NERSC Delivers 59.9 Petabytes of Storage with Cutting-Edge Technology
May 26, 2009
NERSC's High Performance Storage System (HPSS) can now hold 59.9 petabytes of scientific data — equivalent to all the music, videos or photos that could be stored on approximately 523,414 iPod classics filled to capacity.
This 37-petabyte increase in HPSS storage was made possible by deploying cutting-edge technologies — the SunT10000 generation B-tape drive, which holds one terabyte of data on a single cartridge, and three Sun Slimline 8500 tape libraries, which add 15,000 new cartridge slots to the system.
“Since NERSC's Cray XT4 system, Franklin, went into production in March 2008, we've seen a 50 percent increase in new data archived to HPSS,” says Jason Hick, who heads NERSC's Mass Storage Group. “The new tape technology allows us to fill the ever-increasing demand for scientific archive space, with a negligible increase in our power consumption and very little impact on our floor space budget.”

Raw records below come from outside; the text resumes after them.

(** * contextro: the ignore-pattern matcher and the tree concatenator

    A shallow embedding of [src/contextro.py] (class [Contextro], the richer
    variant) and [src/context_builder.py] (class [ContextBuilder], the simpler
    variant), and the properties of the ignore-pattern matcher, the binary
    classifier and the directory walk.

    Modelling conventions.
    - A Python [str] is a [string]: the UTF-8 octets of its text, where an
      octet that is not part of well-formed UTF-8 stands for the escape of an
      undecodable byte of a file name. A path (a [pathlib.Path] or a string
      built by [os.path.join]) is the list of its components, [str_path]
      renders it with forward separators.
    - The directory tree is the one [os.walk] lists: per directory, the plain
      files (name and bytes, [None] when the file cannot be opened) and the
      sub-directories. There are no symbolic links, so [Path.resolve] is the
      identity on the paths of the walk.
    - [fnmatch.fnmatch], the decoding done by a text-mode [read], the
      encoding done by a text-mode [write] and the creation of the artifact
      belong to the Python runtime and the system: the development is
      parametric in them (class [Runtime]). What a property needs of the glob
      matcher beyond its being a function is asked of the runtime as a law
      (class [GlobLaws]). [posix] is an instance that computes: its matcher
      reads a string octet by octet, as [fnmatch.fnmatch] reads 7-bit text;
      it serves the concrete runs, whose patterns are 7-bit text, and the
      properties of patterns that are plain names.
    - Effects: the output artifact is the sequence of [out.write] calls that
      returned, the console the sequence of per-file error lines; both
      survive an exception, so an action is a function from the state to the
      state and either a value or the exception raised. Standard output
      takes every string, the escape of an undecodable byte included (the
      error handler Python gives it under the C locale), so [print] returns. *)

From Stdlib Require Import List String Ascii Bool Arith Lia NArith.
From Stdlib Require Import Sorting.Permutation.
From Stdlib Require Import Strings.Byte.
Import ListNotations.
Local Open Scope string_scope.
Local Open Scope list_scope.

Set Implicit Arguments.

(** ** Python values, exceptions and the runtime *)

Module Py.

(** The exceptions the embedded code can meet. *)
Inductive exn : Type :=
| ValueError            (* [relative_to]: the path is not below the root *)
| OSError               (* [open] or [read] failed *)
| IsADirectoryError     (* [open] on a directory *)
| UnicodeDecodeError    (* the bytes are not valid text *)
| UnicodeEncodeError.   (* the text has no encoding *)

Inductive result (A : Type) : Type :=
| Ok (a : A)
| Raise (e : exn).
Arguments Ok {A} a.
Arguments Raise {A} e.

Definition path := list string.

(** The values compared by [==] in the filters of the walk: a string and a
    [Path] object are values of different types. *)
Inductive value : Type :=
| Str (s : string)
| PathObj (p : path).

(** [a == b]: [str.__eq__] and [PurePath.__eq__] both answer
    [NotImplemented] for an operand of the other type, and two distinct
    objects are then unequal. *)
Definition eq (a b : value) : bool :=
  match a, b with
  | Str s, Str t => String.eqb s t
  | PathObj p, PathObj q => if list_eq_dec string_dec p q then true else false
  | _, _ => false
  end.

(** [a != b] *)
Definition ne (a b : value) : bool := negb (eq a b).

(** [s.startswith(p)] *)
Definition startswith (s p : string) : bool := String.prefix p s.

(** [s.endswith(c)] for a one-character suffix. *)
Fixpoint endswith (s : string) (c : ascii) : bool :=
  match s with
  | EmptyString => false
  | String a EmptyString => Ascii.eqb a c
  | String _ s' => endswith s' c
  end.

(** [s[1:]] *)
Definition from1 (s : string) : string :=
  match s with
  | EmptyString => EmptyString
  | String _ s' => s'
  end.

(** [str(p)] for a relative [PurePosixPath]: the components joined by the
    separator, and ["."] for the empty path. *)
Fixpoint join_parts (p : path) : string :=
  match p with
  | [] => ""
  | [x] => x
  | x :: p' => x ++ "/" ++ join_parts p'
  end.

Definition str_path (p : path) : string :=
  match p with
  | [] => "."
  | _ => join_parts p
  end.

(** [p.relative_to(root)]: the components of [p] after those of [root],
    [ValueError] when [root] is not a prefix of [p]. *)
Fixpoint relative_to (p root : path) {struct root} : result path :=
  match root with
  | [] => Ok p
  | r :: root' =>
      match p with
      | [] => Raise ValueError
      | x :: p' => if String.eqb x r then relative_to p' root' else Raise ValueError
      end
  end.

(** [os.path.relpath(p, start)] on absolute, normalised paths: drop the
    common prefix, climb out of what is left of [start]. *)
Fixpoint relpath (p start : path) : path :=
  match p, start with
  | x :: p', s :: start' =>
      if String.eqb x s then relpath p' start'
      else repeat ".." (List.length start) ++ p
  | _, _ => repeat ".." (List.length start) ++ p
  end.

(** The white space [str.strip] removes is the set of characters for which
    [str.isspace] holds. Those of one octet: U+0009 to U+000D, U+001C to
    U+0020. *)
Definition isspace (c : ascii) : bool :=
  let n := nat_of_ascii c in
  (Nat.leb 9 n && Nat.leb n 13) || (Nat.leb 28 n && Nat.leb n 32).

(** Those of two octets: U+0085 and U+00A0. *)
Definition isspace2 (c d : ascii) : bool :=
  Nat.eqb (nat_of_ascii c) 194
  && (Nat.eqb (nat_of_ascii d) 133 || Nat.eqb (nat_of_ascii d) 160).

(** Those of three octets: U+1680, U+2000 to U+200A, U+2028, U+2029,
    U+202F, U+205F and U+3000. *)
Definition isspace3 (c d e : ascii) : bool :=
  let c := nat_of_ascii c in
  let d := nat_of_ascii d in
  let e := nat_of_ascii e in
  (Nat.eqb c 225 && Nat.eqb d 154 && Nat.eqb e 128)
  || (Nat.eqb c 226 && Nat.eqb d 128
      && ((Nat.leb 128 e && Nat.leb e 138)
          || Nat.eqb e 168 || Nat.eqb e 169 || Nat.eqb e 175))
  || (Nat.eqb c 226 && Nat.eqb d 129 && Nat.eqb e 159)
  || (Nat.eqb c 227 && Nat.eqb d 128 && Nat.eqb e 128).

(** What follows the white-space character a string begins with, if it
    begins with one. *)
Definition after_space (s : string) : option string :=
  match s with
  | String c s1 =>
      if isspace c then Some s1
      else
        match s1 with
        | String d s2 =>
            if isspace2 c d then Some s2
            else
              match s2 with
              | String e s3 => if isspace3 c d e then Some s3 else None
              | EmptyString => None
              end
        | EmptyString => None
        end
  | EmptyString => None
  end.

(** [s.lstrip()] *)
Fixpoint lstrip (s : string) : string :=
  match s with
  | String c s1 =>
      if isspace c then lstrip s1
      else
        match s1 with
        | String d s2 =>
            if isspace2 c d then lstrip s2
            else
              match s2 with
              | String e s3 => if isspace3 c d e then lstrip s3 else s
              | EmptyString => s
              end
        | EmptyString => s
        end
  | EmptyString => EmptyString
  end.

(** The string is white space from end to end. *)
Definition blank (s : string) : bool :=
  match lstrip s with
  | EmptyString => true
  | String _ _ => false
  end.

(** [s.rstrip()]: the string up to the white space it ends with. *)
Fixpoint rstrip (s : string) : string :=
  match s with
  | EmptyString => EmptyString
  | String c s' => if blank s then EmptyString else String c (rstrip s')
  end.

(** [s.strip()] *)
Definition strip (s : string) : string := rstrip (lstrip s).

(** The lines a text file yields when iterated, without their terminators
    (which [strip] removes anyway); [cur] is the line being read. *)
Fixpoint lines_acc (s : string) (cur : string) : list string :=
  match s with
  | EmptyString => match cur with EmptyString => [] | _ => [cur] end
  | String c s' =>
      if Ascii.eqb c "010"%char then cur :: lines_acc s' EmptyString
      else lines_acc s' (cur ++ String c EmptyString)
  end.

Definition lines (s : string) : list string := lines_acc s EmptyString.

(** What the embedded code takes from the Python runtime and the system. *)
Class Runtime : Type := {
  (** [fnmatch.fnmatch(name, pat)] *)
  fnmatch : string -> string -> bool;
  (** the text a text-mode [read] with [encoding='utf-8'] returns for the
      bytes of a file, [None] when they do not decode *)
  decode : list byte -> option string;
  (** whether a text-mode [write] with [encoding='utf-8'] can encode the
      string: a file name with the escape of an undecodable byte has no
      encoding, and the [write] raises [UnicodeEncodeError] *)
  encodes : string -> bool;
  (** whether [open(path, 'w', encoding='utf-8')] creates the file *)
  can_create : path -> bool
}.

End Py.
Export Py.

(** ** The glob matcher of the standard library, octet by octet

    The matcher of [fnmatch] reads code points; this one reads the octets of
    a string one by one, and is that matcher on 7-bit text. [translate]
    follows [fnmatch.translate] of CPython: a pattern becomes a list of
    tokens, [*] any run of characters (separators included), [?] one
    character, [[seq]] and [[!seq]] a set with its ranges, and a [[] that is
    never closed stands for itself. *)

Module Fnmatch.

Inductive token : Type :=
| Star
| AnyChar
| Lit (c : ascii)
| CharSet (negated : bool) (chunks : list (list ascii))
| Never.

Definition bang : ascii := "!"%char.
Definition hyphen : ascii := "-"%char.
Definition rbracket : ascii := "]"%char.

(** The characters before the first closing bracket. *)
Fixpoint until_close (r : list ascii) : option (list ascii) :=
  match r with
  | [] => None
  | c :: r' =>
      if Ascii.eqb c rbracket then Some []
      else option_map (cons c) (until_close r')
  end.

(** What stands between a [[] and the bracket that closes it: a [!] and a
    [\]] right after the opening bracket do not close the set. *)
Definition bracket_stuff (r : list ascii) : option (list ascii) :=
  let '(b, r1) :=
    match r with
    | c :: r1 => if Ascii.eqb c bang then ([c], r1) else ([], r)
    | [] => ([], r)
    end in
  let '(k, r2) :=
    match r1 with
    | c :: r2 => if Ascii.eqb c rbracket then ([c], r2) else ([], r1)
    | [] => ([], r1)
    end in
  option_map (fun s => b ++ k ++ s) (until_close r2).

According to Hick, one SunT10000 cartridge can hold the equivalent of all the data stored on three to five cartridges built with technology from 10 years ago. In addition to being cost and space efficient, tape storage is also a very green solution for saving the ever-increasing amount of scientific data generated as technology improves.

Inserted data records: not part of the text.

Lemma getContent_run_dir E config w cp :
  filter Plugin.transform (plugins config) <> [] ->
  filter Plugin.collect (plugins config) <> [] ->
  getPath E (getContentPath config) = Ok cp -> cp <> "" ->
  getContent E config w =
    promise_all
      (map (fun f => match processFile E f with Ok _ => Ok tt | Throw e => Throw e end)
           (oneShot E cp))
      (World (trace w ++ EDestroy :: map EProcessFile (oneShot E cp))
             (flat_map (records_of E) (oneShot E cp)) (disk w)).
Proof.
  intros Ht Hc Hp Hne. unfold getContent.
  destruct (filter Plugin.transform (plugins config)) as [|t ts]; [congruence|].
  destruct (filter Plugin.collect (plugins config)) as [|c cs]; [congruence|].
  simpl. rewrite Hp. unfold bind at 1, ret.
  apply String.eqb_neq in Hne. rewrite Hne.
  unfold db_destroy, bind, set_db, emit. simpl.
  rewrite map_settled_processFile_run. simpl. rewrite <- app_assoc. reflexivity.
Qed.

(** With a content directory, ingestion empties the store and then starts
    the processing of every discovered file, in the order [oneShot] lists
    them: a file that fails does not stop the others from being started.
    Ingestion succeeds if and only if every file processed; otherwise it
    fails with the error of a file that did not. *)
Theorem getContent_processes_every_file E config w cp :
  filter Plugin.transform (plugins config) <> [] ->
  filter Plugin.collect (plugins config) <> [] ->
  getPath E (getContentPath config) = Ok cp -> cp <> "" ->
  trace (snd (getContent E config w)) =
    trace w ++ EDestroy :: map EProcessFile (oneShot E cp) /\
  (fst (getContent E config w) = Ok tt <->
     Forall (fun f => exists rs, processFile E f = Ok rs) (oneShot E cp)) /\
  (forall e, fst (getContent E config w) = Throw e ->
     exists f, In f (oneShot E cp) /\ processFile E f = Throw e).
Proof.
  intros Ht Hc Hp Hne. rewrite (getContent_run_dir E config w cp Ht Hc Hp Hne).
  match goal with |- context [promise_all ?rs0 ?W0] =>
    pose proof (promise_all_world rs0 W0) as Hw;
    destruct (promise_all_outcome rs0 W0) as [Hok Herr];
    destruct (promise_all rs0 W0) as [r w'] eqn:Hpa end.
  simpl in Hw, Hok, Herr |- *. subst w'. simpl.
  split; [reflexivity|split].
  - rewrite Hok, Forall_map. split; apply Forall_impl.
    + intros f [a Ha]. destruct (processFile E f) as [rs'|e]; [eauto | discriminate].
    + intros f [rs' Hf]. rewrite Hf. eauto.
  - intros e He. apply Herr in He. apply in_map_iff in He as [f [Hf Hin]].
    exists f. split; [exact Hin|]. destruct (processFile E f); congruence.
Qed.

Lemma getContent_processes_every_file_witness :
  trace (snd (getContent env_ok (full_site ["/"]) empty_world)) =
    [EDestroy; EProcessFile "index.md"] /\
  (fst (getContent env_ok (full_site ["/"]) empty_world) = Ok tt <->
     Forall (fun f => exists rs, processFile env_ok f = Ok rs) ["index.md"]) /\
  (forall e, fst (getContent env_ok (full_site ["/"]) empty_world) = Throw e ->
     exists f, In f ["index.md"] /\ processFile env_ok f = Throw e).
Proof.
  apply (getContent_processes_every_file env_ok (full_site ["/"]) empty_world "/site/content");
    [discriminate | discriminate | reflexivity | discriminate].
Defined.

(** ** Further properties: the writes of a page *)

Lemma writeFile_call_run E p c w :
  writeFile_call E p c w =
    match writeFile E p c with
    | Some e => (Ok (Throw e), w)
    | None => (Ok (Ok tt),
               World (trace w ++ [EWrite p c]) (db w)
                 ((p, c) :: filter (fun f => negb (String.eqb (fst f) p)) (disk w)))
    end.
Proof. unfold writeFile_call. destruct (writeFile E p c); reflexivity. Qed.

Lemma write_files_run E o files w :
  Forall (fun f => decodeURIComponent (rf_path f) <> None) files ->
  exists d,
    write_files E o files w =
      (Ok (map (fun f => match writeFile E (write_target o f) (rf_contents f) with
                         | Some e => Throw e | None => Ok tt end) files),
       World (trace w ++ written E o files) (db w) d).
Proof.
  intros Hd. revert w. induction Hd as [|f fs Hf Hfs IH]; intros w.
  - exists (disk w). unfold ret, written. simpl. rewrite app_nil_r. now destruct w.
  - destruct (decodeURIComponent (rf_path f)) as [p|] eqn:Ep; [|congruence].
    assert (Ht : write_target o f = path_join [o; p])
      by (unfold write_target; now rewrite Ep).
    cbn [write_files]. rewrite Ep, <- Ht.
    unfold bind at 1. rewrite writeFile_call_run. unfold written. cbn [filter map].
    destruct (writeFile E (write_target o f) (rf_contents f)) as [e|] eqn:Ew.
    + assert (Hs : write_succeeds E o f = false)
        by (unfold write_succeeds; now rewrite Ew).
      rewrite Hs. unfold bind. destruct (IH w) as [d Hw]. rewrite Hw. exists d.
      reflexivity.
    + assert (Hs : write_succeeds E o f = true)
        by (unfold write_succeeds; now rewrite Ew).
      rewrite Hs. unfold bind. match goal with |- context [write_files E o fs ?W] =>
        destruct (IH W) as [d Hw]; rewrite Hw end.
      exists d. cbn [map trace db]. rewrite <- app_assoc. reflexivity.
Qed.

Lemma write_files_stop E o pre f post w :
  Forall (fun g => decodeURIComponent (rf_path g) <> None) pre ->
  decodeURIComponent (rf_path f) = None ->
  exists d,
    write_files E o (pre ++ f :: post) w =
      (Throw URIError, World (trace w ++ written E o pre) (db w) d).
Proof.
  intros Hd Hf. revert w. induction Hd as [|g gs Hg Hgs IH]; intros w.
  - cbn [List.app write_files]. rewrite Hf. exists (disk w). unfold throw, written.
    simpl. rewrite app_nil_r. now destruct w.
  - destruct (decodeURIComponent (rf_path g)) as [p|] eqn:Ep; [|congruence].
    assert (Ht : write_target o g = path_join [o; p])
      by (unfold write_target; now rewrite Ep).
    cbn [List.app write_files]. rewrite Ep, <- Ht.
    unfold bind at 1. rewrite writeFile_call_run. unfold written. cbn [filter map].
    destruct (writeFile E (write_target o g) (rf_contents g)) as [e|] eqn:Ew.
    + assert (Hs : write_succeeds E o g = false)
        by (unfold write_succeeds; now rewrite Ew).
      rewrite Hs. unfold bind. destruct (IH w) as [d Hw]. rewrite Hw. exists d.
      reflexivity.
    + assert (Hs : write_succeeds E o g = true)
        by (unfold write_succeeds; now rewrite Ew).
      rewrite Hs. unfold bind.
      match goal with |- context [write_files E o (gs ++ f :: post) ?W] =>
        destruct (IH W) as [d Hw]; rewrite Hw end.
      exists d. cbn [map trace db]. rewrite <- app_assoc. reflexivity.
Qed.

Lemma prerender_run E config r rs app assets location w files :
  Plugin.renderStatic r = Some rs ->
  rs app assets location (db w) = Ok files ->
  prerenderFileAndDependencies E config (Some r) app assets location w =
    (settled <- write_files E (outdir config) files;; promise_all settled)
      (World (trace w ++ [ERenderStatic location]) (db w) (disk w)).
Proof.
  intros Hr Hrs. unfold prerenderFileAndDependencies. rewrite Hr.
  unfold bind at 1, emit. unfold bind at 1, get_db. simpl. rewrite Hrs. reflexivity.
Qed.

(** When every rendered file path decodes, the page's writes are all
    started, in the order [renderStatic] returned the files: a write that
    fails does not stop the others.  The call succeeds if and only if every
    write succeeded, and otherwise fails with the error of a failed write;
    the store is untouched. *)
Theorem prerender_writes_every_file E config r rs app assets location w files :
  Plugin.renderStatic r = Some rs ->
  rs app assets location (db w) = Ok files ->
  Forall (fun f => decodeURIComponent (rf_path f) <> None) files ->
  let (res, w') := prerenderFileAndDependencies E config (Some r) app assets location w in
  trace w' = trace w ++ ERenderStatic location :: written E (outdir config) files /\
  db w' = db w /\
  (res = Ok tt <-> Forall (fun f => write_succeeds E (outdir config) f = true) files) /\
  (forall e, res = Throw e ->
     exists f, In f files /\
       writeFile E (write_target (outdir config) f) (rf_contents f) = Some e).
Proof.
  intros Hr Hrs Hd. rewrite (prerender_run E config r rs app assets location w files Hr Hrs).
  unfold bind.
  match goal with |- context [write_files E (outdir config) files ?W] =>
    destruct (write_files_run E (outdir config) files W Hd) as [d Hw] end.
  rewrite Hw.
  match goal with |- context [promise_all ?rs0 ?W0] =>
    pose proof (promise_all_world rs0 W0) as Hpw;
    destruct (promise_all_outcome rs0 W0) as [Hok Herr];
    destruct (promise_all rs0 W0) as [res w'] eqn:Hpa end.
  simpl in Hpw, Hok, Herr. subst w'. simpl.
  split; [rewrite <- app_assoc; reflexivity|]. split; [reflexivity|]. split.
  - rewrite Hok, Forall_map. unfold write_succeeds. split; apply Forall_impl.
    + intros f [a Ha]. destruct (writeFile _ _ _); [discriminate | reflexivity].
    + intros f Hf. destruct (writeFile _ _ _); [discriminate | eauto].
  - intros e He. apply Herr, in_map_iff in He as [f [Hf Hin]].
    exists f. split; [exact Hin|]. destruct (writeFile _ _ _); congruence.
Qed.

“At NERSC, scientists store all of the information that they are not currently analyzing on tape for later use. Since tape cartridges sit in a library slot offline, there is no power associated with that,” says Wayne Hurlbert, also of the Mass Storage Group. “Tape technology allows us to increase our storage capacity without increasing our power bill.”

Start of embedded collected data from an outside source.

(** The variables the tick and the restart read or write. *)
Record Game : Type := mkGame {
  layout : Layout;
  host : Host;
  running : bool;
  score : Z;
  speed : float;
  highScore : Z;
  animationFrameId : option positive;
  player : Player.t;
  enemies : list Enemy.t;
  spawnTimer : Z;
  stripeOffset : float
}.

Definition set_host (v : Host) (st : Game) : Game :=
  {| layout := layout st; host := v; running := running st;
     score := score st; speed := speed st; highScore := highScore st;
     animationFrameId := animationFrameId st; player := player st;
     enemies := enemies st; spawnTimer := spawnTimer st;
     stripeOffset := stripeOffset st |}.

Definition set_running (v : bool) (st : Game) : Game :=
  {| layout := layout st; host := host st; running := v; score := score st;
     speed := speed st; highScore := highScore st;
     animationFrameId := animationFrameId st; player := player st;
     enemies := enemies st; spawnTimer := spawnTimer st;
     stripeOffset := stripeOffset st |}.

Definition set_score (v : Z) (st : Game) : Game :=
  {| layout := layout st; host := host st; running := running st; score := v;
     speed := speed st; highScore := highScore st;
     animationFrameId := animationFrameId st; player := player st;
     enemies := enemies st; spawnTimer := spawnTimer st;
     stripeOffset := stripeOffset st |}.

Definition set_speed (v : float) (st : Game) : Game :=
  {| layout := layout st; host := host st; running := running st;
     score := score st; speed := v; highScore := highScore st;
     animationFrameId := animationFrameId st; player := player st;
     enemies := enemies st; spawnTimer := spawnTimer st;
     stripeOffset := stripeOffset st |}.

According to Nick Balthaser, the Mass Storage Group worked hard over the past few months to put the new tape drive and library technology into production use without impact to the users. Now they face the “Herculean task” of migrating or rewriting scientific data currently archived on over 40,000 different cartridges onto the new tape technology. When complete, the data will utilize approximate 11,000 new cartridges.
“The migration of existing data to the new media will take several years to complete, but will enable us to reclaim valuable floor space in the NERSC computer room,” says Balthaser. “It is exciting to work in a field of computer science that handles double the demand every two years without requiring increased cost, power, or space.”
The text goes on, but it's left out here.